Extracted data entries
§ §

(** On a store whose failures leave the transaction open, [createSnippet]
    always settles its promise: it is rejected with the first failure of
    the log, the file being as before the call, or it is resolved, and
    then either the log holds no failure or its one failure is that of
    [COMMIT] and the file is as before the call. *)
Lemma createSnippet_settles fault sched now db data :
  statement_level fault ->
  let r := SnippetModel.createSnippet fault sched now db data in
  (exists e, settled r = Rejected e /\ first_failure (trace r) = Some e /\ file r = db) \/
  (exists c, settled r = Resolved c /\
     (failures (trace r) = [] \/
      exists e k, fault k SqlCommit = Some e /\
                  failures (trace r) = [e] /\ In (SqlCommit, Some e) (trace r) /\
                  file r = db)).
Proof.
  intros Q.
  destruct (fault 1%nat (SqlInsertSnippet (d_title data) (d_code data)
                           (language_or_default (d_language data)))) as [err|] eqn:F.
  - left. exists err. now apply createSnippet_insert_fails.
  - destruct (d_tags data) as [|t ts] eqn:T.
    + right. unfold SnippetModel.createSnippet. rewrite F, T.
      cbn [insert_snippet]. unfold run_commit. cbn [with_db begin_transaction createConnection open c_saved].
      destruct (fault 2%nat SqlCommit) as [ce|] eqn:Fc.
      * rewrite (fail_statement_kept _ _ (Q _ _ _ Fc)).
        eexists. split; [reflexivity|]. right. exists ce, 2%nat.
        split; [exact Fc|].
        split; [reflexivity|]. split; [simpl; auto | reflexivity].
      * eexists. split; [reflexivity|]. left. reflexivity.
    + rewrite createSnippet_with_tags by (trivial; congruence).
      destruct (tag_loop_finishes fault sched db
                  (fst (insert_snippet db (d_title data) (d_code data)
                          (language_or_default (d_language data)) now))
                  (next_rowid (seq_snippets db) (map s_id (snippets db))) data
                  [(SqlBegin, None);
                   (SqlInsertSnippet (d_title data) (d_code data)
                      (language_or_default (d_language data)), None)])
        as [J Hp]; [exact Q | congruence | reflexivity |].
      cbv zeta in J, Hp. unfold finished. cbn [file settled trace].
      destruct J as [Hs Hl Hr].
      destruct (result _) as [c|e| |].
      * right. exists c. split; [reflexivity|].
        destruct Hr as (_ & _ & _ & _ & [[Hf _]|(e & k & Hk & Hf & Hin & Hc)]);
          [now left | right; exists e, k; auto].
      * left. exists e. destruct Hr as (_ & Hc & Hf & _). auto.
      * contradiction.
      * destruct Hr as (_ & _ & _ & Hr). contradiction.
Qed.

§ §

◆ **Directions**:
The result should be every line that contains "left", copied from the entries.

◆ **Reply**:
  - left. exists err. now apply createSnippet_insert_fails.
      * eexists. split; [reflexivity|]. left. reflexivity.
          [now left | right; exists e, k; auto].
      * left. exists e. destruct Hr as (_ & Hc & Hf & _). auto.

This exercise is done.